◆ **Directions for this task**
Of all the entries below, only the lines from the one with "assert (Hw2 : monotone" up to and including the one with "cbn [length]. lia." are to be duplicated exactly.

Start of Data section

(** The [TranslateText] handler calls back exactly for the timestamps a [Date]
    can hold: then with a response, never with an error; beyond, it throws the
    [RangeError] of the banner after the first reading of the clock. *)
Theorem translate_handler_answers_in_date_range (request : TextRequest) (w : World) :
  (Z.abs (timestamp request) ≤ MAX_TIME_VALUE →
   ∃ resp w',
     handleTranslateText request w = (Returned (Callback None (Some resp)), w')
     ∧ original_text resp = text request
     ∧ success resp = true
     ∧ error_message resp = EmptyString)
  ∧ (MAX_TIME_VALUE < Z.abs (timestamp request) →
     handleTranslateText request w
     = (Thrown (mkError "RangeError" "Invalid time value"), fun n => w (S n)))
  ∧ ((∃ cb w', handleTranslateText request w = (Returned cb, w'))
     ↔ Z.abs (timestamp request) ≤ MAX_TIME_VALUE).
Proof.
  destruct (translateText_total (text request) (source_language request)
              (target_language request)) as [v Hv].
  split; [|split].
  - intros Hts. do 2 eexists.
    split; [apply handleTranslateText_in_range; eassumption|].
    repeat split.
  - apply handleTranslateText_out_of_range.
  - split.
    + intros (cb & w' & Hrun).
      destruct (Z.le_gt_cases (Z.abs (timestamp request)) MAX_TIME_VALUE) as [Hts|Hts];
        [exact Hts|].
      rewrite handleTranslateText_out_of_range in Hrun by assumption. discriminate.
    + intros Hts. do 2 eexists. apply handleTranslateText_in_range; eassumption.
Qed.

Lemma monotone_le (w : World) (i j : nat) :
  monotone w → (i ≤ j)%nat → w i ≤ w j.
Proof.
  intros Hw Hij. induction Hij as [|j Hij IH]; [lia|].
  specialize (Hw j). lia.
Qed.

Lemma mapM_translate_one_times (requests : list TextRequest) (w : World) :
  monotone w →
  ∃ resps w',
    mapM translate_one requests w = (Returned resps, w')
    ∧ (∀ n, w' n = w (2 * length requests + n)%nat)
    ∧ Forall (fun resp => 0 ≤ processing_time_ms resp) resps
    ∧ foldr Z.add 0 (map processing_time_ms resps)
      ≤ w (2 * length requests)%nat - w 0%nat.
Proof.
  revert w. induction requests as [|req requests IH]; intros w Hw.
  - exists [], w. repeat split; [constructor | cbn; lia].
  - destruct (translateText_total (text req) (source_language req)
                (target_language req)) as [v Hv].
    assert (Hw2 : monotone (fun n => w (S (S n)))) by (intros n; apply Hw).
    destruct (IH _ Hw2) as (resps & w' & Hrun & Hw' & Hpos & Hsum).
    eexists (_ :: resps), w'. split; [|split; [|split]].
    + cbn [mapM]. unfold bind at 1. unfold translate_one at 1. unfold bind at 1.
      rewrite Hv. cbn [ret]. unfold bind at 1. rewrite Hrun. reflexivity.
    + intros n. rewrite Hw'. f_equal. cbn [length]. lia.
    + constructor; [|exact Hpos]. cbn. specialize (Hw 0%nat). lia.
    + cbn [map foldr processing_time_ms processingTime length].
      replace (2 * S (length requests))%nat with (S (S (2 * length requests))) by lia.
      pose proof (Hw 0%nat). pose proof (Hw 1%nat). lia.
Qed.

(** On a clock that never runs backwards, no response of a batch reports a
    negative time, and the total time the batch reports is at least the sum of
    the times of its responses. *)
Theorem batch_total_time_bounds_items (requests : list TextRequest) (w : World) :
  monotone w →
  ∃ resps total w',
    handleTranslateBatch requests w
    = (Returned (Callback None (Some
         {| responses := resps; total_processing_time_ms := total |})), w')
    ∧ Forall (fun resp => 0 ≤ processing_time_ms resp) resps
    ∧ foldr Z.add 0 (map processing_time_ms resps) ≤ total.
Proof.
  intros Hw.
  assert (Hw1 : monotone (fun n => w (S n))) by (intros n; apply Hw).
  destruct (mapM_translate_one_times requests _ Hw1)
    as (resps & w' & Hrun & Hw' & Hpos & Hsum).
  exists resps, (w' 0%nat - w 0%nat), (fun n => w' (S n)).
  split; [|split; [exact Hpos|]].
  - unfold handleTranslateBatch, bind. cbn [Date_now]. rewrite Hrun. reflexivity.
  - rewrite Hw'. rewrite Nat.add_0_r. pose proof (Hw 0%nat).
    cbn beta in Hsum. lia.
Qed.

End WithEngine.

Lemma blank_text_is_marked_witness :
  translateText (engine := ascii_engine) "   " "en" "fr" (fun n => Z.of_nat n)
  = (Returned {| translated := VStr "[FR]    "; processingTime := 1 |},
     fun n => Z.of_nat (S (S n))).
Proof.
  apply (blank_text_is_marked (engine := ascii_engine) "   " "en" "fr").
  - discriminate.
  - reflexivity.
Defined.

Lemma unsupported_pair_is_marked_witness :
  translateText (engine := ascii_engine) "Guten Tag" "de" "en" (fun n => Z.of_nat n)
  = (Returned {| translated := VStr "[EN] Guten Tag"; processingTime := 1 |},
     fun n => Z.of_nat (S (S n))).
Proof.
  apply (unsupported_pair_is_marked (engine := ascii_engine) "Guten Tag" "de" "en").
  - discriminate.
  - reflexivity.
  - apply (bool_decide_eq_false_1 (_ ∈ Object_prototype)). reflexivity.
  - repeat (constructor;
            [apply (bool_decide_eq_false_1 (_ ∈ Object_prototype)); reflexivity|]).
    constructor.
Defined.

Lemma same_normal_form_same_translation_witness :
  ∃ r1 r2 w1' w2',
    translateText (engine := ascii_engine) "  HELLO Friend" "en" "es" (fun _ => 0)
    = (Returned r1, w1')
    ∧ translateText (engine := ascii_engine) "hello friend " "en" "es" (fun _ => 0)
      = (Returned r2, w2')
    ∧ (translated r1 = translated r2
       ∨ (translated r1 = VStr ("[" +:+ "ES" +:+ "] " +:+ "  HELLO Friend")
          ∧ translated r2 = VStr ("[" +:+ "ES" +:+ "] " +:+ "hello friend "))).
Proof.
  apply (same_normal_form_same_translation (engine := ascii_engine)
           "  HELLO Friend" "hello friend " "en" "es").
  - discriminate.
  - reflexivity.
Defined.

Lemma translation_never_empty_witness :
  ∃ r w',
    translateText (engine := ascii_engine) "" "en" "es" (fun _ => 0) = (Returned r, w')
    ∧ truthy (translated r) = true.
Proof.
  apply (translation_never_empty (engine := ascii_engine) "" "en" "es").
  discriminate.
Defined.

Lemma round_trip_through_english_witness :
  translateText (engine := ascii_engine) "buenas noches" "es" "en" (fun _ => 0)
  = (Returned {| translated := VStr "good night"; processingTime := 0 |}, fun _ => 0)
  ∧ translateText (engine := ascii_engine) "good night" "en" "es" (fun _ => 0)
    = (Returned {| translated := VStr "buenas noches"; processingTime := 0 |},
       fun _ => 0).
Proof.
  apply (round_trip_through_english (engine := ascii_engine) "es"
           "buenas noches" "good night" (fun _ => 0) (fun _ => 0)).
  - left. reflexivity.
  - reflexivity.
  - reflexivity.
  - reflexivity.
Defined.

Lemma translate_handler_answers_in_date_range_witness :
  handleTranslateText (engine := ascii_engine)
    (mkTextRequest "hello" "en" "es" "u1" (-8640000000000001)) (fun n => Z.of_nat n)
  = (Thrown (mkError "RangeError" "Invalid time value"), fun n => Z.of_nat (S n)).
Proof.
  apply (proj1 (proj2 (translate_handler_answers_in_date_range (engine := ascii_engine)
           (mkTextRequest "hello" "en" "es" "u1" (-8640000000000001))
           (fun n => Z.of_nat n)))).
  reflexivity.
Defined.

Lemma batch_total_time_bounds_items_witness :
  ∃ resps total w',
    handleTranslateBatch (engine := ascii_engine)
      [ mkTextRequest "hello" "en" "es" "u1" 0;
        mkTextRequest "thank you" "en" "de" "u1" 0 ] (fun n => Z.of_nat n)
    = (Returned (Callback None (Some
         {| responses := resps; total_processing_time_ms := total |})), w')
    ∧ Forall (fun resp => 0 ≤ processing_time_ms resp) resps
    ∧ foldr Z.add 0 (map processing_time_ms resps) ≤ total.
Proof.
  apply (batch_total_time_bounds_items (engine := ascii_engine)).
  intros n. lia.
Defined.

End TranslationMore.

End of Data section
Start of Data section

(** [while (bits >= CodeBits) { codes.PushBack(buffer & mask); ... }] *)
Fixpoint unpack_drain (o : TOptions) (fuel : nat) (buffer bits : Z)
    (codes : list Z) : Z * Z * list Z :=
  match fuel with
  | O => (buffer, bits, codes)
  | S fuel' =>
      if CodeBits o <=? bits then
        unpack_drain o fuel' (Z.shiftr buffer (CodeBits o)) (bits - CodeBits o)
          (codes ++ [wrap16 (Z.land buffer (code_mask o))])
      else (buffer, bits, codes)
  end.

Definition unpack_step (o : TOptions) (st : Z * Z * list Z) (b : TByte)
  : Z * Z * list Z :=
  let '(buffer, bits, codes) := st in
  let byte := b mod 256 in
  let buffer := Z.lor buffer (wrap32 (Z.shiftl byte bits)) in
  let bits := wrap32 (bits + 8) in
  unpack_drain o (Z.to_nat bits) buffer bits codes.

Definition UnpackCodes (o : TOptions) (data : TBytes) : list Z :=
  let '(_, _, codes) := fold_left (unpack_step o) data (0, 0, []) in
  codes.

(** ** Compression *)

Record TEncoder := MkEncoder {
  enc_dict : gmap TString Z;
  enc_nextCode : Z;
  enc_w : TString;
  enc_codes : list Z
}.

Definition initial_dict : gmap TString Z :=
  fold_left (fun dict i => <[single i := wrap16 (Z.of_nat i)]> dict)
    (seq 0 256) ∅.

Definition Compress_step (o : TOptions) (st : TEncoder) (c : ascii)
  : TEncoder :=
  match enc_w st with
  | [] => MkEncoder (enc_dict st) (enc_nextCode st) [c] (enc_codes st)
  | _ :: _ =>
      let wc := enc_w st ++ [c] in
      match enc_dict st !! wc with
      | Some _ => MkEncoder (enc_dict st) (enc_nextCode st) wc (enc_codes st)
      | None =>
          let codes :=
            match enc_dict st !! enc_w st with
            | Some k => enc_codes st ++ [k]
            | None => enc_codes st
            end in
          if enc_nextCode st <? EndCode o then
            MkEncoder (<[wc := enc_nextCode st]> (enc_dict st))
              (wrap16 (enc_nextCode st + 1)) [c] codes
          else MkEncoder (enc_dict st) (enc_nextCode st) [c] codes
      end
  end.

End of Data section

◆ **Output of the task**
    assert (Hw2 : monotone (fun n => w (S (S n)))) by (intros n; apply Hw).
    destruct (IH _ Hw2) as (resps & w' & Hrun & Hw' & Hpos & Hsum).
    eexists (_ :: resps), w'. split; [|split; [|split]].
    + cbn [mapM]. unfold bind at 1. unfold translate_one at 1. unfold bind at 1.
      rewrite Hv. cbn [ret]. unfold bind at 1. rewrite Hrun. reflexivity.
    + intros n. rewrite Hw'. f_equal. cbn [length]. lia.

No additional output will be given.